» **Work item**
Lines to return, exactly: from the line with "the control lock: it" to the line with "(** The weights" in the entries below, both included.

▬▬▬▬▬▬

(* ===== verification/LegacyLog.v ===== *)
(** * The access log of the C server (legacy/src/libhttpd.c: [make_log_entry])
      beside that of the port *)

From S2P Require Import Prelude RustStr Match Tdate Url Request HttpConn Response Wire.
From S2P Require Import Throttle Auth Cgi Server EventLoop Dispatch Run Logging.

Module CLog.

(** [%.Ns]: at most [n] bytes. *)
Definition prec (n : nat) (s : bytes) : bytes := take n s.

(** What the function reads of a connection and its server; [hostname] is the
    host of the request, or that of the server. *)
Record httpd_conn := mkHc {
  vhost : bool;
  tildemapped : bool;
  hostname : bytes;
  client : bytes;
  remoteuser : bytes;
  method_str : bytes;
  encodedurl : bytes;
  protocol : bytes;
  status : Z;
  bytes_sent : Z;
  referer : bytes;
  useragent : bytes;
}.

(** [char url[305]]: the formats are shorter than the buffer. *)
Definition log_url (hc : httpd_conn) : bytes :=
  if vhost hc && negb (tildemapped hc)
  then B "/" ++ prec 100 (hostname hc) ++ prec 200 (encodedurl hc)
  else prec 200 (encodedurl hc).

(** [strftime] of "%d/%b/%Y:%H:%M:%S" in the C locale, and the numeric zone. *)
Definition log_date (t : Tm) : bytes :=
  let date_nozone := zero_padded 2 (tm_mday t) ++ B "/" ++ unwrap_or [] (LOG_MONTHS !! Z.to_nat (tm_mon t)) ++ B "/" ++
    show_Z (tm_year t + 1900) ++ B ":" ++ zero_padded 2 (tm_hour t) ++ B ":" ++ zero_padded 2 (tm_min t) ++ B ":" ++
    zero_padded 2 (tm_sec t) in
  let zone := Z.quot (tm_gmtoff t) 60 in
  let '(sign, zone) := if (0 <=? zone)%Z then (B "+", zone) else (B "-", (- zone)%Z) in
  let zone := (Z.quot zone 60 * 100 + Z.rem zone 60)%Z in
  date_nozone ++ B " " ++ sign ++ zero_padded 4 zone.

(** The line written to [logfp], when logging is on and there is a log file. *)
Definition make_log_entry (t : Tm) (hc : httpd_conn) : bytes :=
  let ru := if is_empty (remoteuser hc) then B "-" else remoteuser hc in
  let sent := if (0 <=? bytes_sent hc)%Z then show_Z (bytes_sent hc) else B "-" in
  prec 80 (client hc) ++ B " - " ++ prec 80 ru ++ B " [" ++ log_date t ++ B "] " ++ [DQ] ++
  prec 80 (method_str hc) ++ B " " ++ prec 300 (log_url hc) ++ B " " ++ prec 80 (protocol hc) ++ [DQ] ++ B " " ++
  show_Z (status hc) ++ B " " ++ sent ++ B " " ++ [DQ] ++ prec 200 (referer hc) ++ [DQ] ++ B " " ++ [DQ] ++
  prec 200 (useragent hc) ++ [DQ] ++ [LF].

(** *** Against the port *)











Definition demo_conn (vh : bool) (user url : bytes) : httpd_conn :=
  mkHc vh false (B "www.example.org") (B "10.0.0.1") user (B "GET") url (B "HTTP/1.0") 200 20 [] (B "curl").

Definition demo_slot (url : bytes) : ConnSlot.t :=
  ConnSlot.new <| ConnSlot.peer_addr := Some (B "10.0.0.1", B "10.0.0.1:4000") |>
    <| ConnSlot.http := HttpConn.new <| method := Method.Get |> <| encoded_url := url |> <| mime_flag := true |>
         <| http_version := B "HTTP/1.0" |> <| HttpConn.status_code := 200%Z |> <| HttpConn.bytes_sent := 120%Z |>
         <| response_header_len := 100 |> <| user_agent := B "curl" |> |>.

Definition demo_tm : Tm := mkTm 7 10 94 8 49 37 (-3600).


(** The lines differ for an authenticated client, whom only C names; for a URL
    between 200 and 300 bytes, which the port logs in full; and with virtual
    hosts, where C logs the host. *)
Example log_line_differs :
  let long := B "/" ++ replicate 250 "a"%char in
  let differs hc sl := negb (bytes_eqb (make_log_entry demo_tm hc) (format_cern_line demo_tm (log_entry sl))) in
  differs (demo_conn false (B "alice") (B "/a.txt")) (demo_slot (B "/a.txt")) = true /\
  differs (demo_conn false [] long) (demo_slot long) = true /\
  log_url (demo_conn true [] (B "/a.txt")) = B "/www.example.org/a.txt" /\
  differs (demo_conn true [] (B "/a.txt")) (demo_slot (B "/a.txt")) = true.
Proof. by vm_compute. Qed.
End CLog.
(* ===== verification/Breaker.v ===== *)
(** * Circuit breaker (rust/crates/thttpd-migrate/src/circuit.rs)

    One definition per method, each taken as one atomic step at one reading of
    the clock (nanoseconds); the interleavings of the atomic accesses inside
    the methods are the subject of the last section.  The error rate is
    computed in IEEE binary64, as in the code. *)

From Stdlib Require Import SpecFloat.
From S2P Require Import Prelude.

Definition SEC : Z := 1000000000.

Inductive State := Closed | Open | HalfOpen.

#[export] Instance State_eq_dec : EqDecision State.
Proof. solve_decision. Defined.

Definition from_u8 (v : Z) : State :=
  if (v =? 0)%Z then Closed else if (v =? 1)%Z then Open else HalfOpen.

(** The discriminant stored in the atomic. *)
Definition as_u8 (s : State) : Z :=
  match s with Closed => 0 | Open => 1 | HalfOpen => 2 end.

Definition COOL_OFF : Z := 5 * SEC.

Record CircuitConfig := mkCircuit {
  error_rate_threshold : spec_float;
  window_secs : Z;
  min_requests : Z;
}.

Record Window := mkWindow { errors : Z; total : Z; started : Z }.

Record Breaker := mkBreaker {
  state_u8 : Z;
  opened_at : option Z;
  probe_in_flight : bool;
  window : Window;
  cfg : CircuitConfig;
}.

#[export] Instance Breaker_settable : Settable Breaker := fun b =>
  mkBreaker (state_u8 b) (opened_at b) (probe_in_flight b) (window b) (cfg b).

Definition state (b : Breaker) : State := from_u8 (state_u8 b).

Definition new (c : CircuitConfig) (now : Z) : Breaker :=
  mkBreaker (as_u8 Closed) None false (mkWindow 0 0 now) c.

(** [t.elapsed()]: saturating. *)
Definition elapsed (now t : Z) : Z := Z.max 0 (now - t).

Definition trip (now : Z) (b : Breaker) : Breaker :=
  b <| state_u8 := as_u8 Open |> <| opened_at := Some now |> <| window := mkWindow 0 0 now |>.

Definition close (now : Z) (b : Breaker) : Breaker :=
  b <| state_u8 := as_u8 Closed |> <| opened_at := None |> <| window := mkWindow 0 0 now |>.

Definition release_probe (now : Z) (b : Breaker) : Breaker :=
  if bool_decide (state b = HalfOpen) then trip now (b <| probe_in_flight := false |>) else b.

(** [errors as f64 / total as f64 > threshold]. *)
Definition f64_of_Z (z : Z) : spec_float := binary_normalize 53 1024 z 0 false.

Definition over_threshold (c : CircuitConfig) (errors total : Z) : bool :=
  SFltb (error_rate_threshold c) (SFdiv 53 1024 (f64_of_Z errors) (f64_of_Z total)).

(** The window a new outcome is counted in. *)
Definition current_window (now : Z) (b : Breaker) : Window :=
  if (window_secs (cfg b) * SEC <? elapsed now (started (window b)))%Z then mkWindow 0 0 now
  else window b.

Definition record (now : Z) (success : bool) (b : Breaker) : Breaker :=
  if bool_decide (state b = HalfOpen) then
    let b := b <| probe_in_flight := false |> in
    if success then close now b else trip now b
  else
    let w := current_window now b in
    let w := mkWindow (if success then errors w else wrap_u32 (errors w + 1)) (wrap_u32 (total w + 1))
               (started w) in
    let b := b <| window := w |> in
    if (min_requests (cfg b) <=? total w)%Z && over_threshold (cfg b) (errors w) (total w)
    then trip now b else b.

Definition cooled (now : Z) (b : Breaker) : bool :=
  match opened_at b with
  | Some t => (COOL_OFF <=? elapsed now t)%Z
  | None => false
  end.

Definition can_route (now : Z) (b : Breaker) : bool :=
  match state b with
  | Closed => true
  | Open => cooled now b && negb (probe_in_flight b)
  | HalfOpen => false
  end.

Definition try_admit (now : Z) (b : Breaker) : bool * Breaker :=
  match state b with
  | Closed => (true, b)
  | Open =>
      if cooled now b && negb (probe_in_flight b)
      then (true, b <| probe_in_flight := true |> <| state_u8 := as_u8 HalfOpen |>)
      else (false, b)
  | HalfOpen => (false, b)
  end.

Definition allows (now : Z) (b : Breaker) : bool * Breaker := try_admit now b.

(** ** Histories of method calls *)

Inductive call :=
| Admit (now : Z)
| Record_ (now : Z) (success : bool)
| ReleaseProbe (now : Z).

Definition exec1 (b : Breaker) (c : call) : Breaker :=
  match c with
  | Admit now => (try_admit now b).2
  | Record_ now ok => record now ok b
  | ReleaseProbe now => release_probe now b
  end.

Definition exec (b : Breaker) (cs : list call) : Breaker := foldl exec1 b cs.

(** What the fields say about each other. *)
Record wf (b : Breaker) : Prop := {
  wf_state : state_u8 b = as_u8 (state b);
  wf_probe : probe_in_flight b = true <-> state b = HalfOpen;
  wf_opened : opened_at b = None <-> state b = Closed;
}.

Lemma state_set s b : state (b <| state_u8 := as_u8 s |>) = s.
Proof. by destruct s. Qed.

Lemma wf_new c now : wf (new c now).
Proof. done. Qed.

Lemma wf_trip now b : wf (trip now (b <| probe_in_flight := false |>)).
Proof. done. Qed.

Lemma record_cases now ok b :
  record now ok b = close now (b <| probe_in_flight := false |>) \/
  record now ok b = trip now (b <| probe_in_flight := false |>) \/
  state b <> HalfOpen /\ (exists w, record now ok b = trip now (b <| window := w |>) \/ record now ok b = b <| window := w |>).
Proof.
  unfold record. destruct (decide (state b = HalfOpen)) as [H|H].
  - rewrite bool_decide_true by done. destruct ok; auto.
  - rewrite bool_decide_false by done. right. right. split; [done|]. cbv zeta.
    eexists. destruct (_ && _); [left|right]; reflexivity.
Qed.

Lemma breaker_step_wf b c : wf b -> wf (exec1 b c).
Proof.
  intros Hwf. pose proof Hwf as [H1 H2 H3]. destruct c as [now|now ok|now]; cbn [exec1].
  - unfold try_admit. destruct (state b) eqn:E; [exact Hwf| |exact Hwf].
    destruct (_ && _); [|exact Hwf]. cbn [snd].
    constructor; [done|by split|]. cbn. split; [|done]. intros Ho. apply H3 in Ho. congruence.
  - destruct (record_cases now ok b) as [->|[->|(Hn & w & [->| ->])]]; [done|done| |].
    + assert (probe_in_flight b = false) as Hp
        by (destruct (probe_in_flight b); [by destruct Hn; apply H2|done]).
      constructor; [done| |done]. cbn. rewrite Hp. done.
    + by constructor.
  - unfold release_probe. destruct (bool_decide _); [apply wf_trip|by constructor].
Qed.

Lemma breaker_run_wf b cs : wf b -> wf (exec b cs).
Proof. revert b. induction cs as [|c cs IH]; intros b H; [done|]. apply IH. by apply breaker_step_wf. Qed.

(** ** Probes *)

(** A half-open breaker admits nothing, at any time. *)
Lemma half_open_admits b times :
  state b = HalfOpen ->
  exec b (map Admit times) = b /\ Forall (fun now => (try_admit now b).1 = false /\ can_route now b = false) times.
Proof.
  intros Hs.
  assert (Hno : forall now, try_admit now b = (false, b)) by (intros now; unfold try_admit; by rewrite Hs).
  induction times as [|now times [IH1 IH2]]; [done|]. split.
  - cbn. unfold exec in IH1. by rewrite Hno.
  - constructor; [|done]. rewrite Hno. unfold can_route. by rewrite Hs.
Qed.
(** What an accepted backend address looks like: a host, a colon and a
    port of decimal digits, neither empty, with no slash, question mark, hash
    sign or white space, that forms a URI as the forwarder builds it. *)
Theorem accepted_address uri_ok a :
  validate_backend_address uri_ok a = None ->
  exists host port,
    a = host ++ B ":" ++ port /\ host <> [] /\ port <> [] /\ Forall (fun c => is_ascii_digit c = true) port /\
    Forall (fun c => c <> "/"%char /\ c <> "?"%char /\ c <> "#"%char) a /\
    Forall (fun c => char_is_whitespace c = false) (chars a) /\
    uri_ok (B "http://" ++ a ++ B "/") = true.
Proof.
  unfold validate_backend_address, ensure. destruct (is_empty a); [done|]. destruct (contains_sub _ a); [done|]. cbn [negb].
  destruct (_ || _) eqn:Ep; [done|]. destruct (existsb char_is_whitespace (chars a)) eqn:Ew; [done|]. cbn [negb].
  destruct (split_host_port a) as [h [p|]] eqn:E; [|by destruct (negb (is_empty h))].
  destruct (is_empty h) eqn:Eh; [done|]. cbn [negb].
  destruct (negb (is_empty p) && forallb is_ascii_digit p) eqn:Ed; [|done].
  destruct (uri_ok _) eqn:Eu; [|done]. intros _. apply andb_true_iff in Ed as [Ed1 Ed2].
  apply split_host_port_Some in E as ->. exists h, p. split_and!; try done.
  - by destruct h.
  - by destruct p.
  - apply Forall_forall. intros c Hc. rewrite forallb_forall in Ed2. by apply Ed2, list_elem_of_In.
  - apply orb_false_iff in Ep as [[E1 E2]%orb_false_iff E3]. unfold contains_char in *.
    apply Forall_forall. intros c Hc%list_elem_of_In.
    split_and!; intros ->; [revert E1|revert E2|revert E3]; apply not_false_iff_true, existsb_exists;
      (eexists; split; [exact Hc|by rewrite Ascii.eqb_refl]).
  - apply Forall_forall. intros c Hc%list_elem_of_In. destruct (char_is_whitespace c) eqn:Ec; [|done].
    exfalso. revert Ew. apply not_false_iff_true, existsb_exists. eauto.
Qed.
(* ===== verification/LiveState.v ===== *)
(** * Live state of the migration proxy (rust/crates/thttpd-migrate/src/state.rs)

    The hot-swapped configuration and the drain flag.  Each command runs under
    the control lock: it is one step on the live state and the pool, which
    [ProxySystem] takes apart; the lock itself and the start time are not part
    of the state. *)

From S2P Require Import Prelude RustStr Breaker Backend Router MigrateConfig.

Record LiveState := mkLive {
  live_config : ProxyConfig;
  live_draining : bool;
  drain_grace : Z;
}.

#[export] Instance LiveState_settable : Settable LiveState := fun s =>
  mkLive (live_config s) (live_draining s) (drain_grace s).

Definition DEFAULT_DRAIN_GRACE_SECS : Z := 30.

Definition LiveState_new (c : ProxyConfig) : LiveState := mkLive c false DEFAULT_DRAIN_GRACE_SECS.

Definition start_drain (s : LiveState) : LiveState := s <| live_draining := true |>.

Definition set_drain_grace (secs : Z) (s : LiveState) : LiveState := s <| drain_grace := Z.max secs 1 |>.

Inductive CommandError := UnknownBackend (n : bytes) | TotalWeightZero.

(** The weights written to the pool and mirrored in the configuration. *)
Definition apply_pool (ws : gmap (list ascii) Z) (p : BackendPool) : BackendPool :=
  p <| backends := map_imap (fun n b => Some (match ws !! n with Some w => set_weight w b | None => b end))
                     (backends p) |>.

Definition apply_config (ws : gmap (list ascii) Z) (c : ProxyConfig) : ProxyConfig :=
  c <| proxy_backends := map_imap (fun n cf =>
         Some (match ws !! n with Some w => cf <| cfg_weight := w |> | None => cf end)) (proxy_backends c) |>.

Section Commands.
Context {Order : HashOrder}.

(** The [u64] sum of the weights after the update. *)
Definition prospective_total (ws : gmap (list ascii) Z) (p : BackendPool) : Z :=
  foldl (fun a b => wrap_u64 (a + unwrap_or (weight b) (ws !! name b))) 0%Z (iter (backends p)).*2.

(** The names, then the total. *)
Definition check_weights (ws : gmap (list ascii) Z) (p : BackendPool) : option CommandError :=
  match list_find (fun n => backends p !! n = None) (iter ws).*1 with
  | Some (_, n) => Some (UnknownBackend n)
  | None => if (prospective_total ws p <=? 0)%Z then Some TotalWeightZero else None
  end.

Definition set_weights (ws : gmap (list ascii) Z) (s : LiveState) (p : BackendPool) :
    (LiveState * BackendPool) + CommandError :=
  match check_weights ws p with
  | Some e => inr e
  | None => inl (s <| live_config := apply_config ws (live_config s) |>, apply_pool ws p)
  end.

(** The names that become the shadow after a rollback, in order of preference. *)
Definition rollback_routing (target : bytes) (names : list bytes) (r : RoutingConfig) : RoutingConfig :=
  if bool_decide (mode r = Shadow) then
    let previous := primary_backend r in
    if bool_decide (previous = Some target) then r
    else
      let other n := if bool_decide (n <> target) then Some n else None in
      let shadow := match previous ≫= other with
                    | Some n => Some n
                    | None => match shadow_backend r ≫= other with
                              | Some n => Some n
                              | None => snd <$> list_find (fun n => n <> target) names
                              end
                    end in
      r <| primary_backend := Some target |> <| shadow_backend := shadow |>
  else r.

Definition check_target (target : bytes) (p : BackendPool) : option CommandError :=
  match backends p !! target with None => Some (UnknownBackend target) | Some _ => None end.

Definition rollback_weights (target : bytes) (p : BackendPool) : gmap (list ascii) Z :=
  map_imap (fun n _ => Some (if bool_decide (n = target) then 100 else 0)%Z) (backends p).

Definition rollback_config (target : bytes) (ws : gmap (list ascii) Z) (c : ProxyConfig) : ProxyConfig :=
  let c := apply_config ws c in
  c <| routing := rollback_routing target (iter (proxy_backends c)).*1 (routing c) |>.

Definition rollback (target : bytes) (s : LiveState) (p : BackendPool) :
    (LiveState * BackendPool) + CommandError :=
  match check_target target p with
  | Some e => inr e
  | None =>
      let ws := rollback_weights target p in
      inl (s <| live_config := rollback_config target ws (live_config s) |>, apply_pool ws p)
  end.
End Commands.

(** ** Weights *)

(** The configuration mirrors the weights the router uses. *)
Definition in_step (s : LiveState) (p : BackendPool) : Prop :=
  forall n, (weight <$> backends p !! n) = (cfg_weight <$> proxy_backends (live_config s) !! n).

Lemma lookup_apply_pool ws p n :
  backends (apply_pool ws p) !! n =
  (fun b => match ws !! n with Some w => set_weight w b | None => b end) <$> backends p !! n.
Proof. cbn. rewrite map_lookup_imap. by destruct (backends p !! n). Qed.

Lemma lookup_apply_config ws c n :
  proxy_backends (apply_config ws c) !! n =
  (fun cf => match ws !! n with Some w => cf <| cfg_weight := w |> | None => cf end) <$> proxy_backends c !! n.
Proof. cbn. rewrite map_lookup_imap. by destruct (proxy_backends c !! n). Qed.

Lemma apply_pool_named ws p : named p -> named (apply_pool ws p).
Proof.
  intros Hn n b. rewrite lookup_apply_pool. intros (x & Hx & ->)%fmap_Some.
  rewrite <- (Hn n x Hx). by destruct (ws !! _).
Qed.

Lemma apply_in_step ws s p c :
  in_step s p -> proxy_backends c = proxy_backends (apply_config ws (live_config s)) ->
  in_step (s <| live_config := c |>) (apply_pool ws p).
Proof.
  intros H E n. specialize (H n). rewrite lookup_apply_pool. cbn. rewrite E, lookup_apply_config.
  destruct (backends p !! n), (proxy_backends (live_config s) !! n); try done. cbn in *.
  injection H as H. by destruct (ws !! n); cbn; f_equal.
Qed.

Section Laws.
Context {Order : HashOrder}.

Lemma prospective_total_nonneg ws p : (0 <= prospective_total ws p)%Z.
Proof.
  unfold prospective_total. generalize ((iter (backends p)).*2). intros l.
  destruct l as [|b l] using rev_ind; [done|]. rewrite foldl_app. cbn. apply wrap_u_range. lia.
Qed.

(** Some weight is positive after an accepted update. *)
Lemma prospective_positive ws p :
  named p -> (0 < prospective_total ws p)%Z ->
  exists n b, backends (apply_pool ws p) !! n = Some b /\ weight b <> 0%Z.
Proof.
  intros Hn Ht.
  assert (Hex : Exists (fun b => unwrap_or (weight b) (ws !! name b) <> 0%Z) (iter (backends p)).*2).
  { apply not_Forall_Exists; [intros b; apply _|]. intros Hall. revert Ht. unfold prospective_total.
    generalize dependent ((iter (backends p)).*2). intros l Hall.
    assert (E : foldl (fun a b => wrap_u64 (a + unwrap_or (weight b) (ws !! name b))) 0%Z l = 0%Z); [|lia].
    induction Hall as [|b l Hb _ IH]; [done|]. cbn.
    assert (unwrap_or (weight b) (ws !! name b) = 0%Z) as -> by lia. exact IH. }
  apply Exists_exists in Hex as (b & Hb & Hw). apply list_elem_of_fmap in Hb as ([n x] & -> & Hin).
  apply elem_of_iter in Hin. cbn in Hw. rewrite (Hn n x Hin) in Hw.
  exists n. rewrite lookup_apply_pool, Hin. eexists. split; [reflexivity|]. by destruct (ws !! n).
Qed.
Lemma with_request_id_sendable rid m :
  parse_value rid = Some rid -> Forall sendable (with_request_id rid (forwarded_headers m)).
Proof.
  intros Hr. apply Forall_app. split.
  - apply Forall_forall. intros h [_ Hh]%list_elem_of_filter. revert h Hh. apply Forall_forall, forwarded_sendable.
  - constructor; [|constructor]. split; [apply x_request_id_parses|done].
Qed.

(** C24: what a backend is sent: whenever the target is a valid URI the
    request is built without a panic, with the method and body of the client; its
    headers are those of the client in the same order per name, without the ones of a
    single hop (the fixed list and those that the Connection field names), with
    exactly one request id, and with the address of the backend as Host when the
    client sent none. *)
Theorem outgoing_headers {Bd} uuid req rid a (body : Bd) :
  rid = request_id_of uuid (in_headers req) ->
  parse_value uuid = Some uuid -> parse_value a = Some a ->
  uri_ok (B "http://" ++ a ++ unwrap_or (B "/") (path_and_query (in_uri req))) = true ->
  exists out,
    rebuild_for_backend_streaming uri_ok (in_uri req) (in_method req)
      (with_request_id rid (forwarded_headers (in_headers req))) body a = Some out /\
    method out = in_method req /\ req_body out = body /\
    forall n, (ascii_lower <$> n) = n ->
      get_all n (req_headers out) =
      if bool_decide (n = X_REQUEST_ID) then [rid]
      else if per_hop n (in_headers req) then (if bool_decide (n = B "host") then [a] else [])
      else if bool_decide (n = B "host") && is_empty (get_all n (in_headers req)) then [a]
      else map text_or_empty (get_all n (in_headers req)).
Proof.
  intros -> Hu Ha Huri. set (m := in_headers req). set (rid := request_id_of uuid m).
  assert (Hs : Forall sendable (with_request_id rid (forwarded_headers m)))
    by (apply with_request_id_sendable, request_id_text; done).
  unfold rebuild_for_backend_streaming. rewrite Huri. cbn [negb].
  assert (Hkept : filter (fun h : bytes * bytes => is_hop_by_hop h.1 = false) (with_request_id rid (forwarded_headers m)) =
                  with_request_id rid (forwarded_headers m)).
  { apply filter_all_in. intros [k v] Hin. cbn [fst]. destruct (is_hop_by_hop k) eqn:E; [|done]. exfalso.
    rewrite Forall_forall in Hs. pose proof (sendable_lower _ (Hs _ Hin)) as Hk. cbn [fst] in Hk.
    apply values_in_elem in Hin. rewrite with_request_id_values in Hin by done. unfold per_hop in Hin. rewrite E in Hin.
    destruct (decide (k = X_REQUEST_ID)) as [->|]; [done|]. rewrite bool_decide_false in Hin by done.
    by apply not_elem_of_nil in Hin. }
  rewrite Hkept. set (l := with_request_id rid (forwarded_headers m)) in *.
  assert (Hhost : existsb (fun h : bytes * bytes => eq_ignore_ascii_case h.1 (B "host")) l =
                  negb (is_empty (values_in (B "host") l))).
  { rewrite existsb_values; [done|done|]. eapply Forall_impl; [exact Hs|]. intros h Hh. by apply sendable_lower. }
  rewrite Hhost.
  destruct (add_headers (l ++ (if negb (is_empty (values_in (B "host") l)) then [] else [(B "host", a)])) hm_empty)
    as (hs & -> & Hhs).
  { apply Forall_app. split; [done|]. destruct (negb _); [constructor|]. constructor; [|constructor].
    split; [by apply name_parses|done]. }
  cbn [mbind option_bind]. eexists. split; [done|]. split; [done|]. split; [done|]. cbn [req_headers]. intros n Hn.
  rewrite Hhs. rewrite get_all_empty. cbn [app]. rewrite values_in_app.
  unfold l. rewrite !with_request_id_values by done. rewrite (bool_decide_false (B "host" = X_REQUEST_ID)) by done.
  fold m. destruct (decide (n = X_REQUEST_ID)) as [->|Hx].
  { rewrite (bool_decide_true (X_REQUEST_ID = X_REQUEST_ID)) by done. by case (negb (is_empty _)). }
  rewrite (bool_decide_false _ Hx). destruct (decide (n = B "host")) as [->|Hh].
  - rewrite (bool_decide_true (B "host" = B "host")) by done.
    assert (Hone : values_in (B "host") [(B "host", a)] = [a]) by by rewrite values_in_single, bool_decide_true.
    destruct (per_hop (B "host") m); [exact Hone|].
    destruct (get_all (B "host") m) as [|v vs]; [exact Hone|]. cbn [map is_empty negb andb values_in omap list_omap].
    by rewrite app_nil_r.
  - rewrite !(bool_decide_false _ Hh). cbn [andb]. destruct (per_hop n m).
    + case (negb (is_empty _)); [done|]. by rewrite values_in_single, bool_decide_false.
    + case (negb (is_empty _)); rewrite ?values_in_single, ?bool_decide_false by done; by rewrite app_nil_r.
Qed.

▬▬▬▬▬▬

» **Answer for this exercise**
    the control lock: it is one step on the live state and the pool, which
    [ProxySystem] takes apart; the lock itself and the start time are not part
    of the state. *)

From S2P Require Import Prelude RustStr Breaker Backend Router MigrateConfig.

Record LiveState := mkLive {
  live_config : ProxyConfig;
  live_draining : bool;
  drain_grace : Z;
}.

#[export] Instance LiveState_settable : Settable LiveState := fun s =>
  mkLive (live_config s) (live_draining s) (drain_grace s).

Definition DEFAULT_DRAIN_GRACE_SECS : Z := 30.

Definition LiveState_new (c : ProxyConfig) : LiveState := mkLive c false DEFAULT_DRAIN_GRACE_SECS.

Definition start_drain (s : LiveState) : LiveState := s <| live_draining := true |>.

Definition set_drain_grace (secs : Z) (s : LiveState) : LiveState := s <| drain_grace := Z.max secs 1 |>.

Inductive CommandError := UnknownBackend (n : bytes) | TotalWeightZero.

(** The weights written to the pool and mirrored in the configuration. *)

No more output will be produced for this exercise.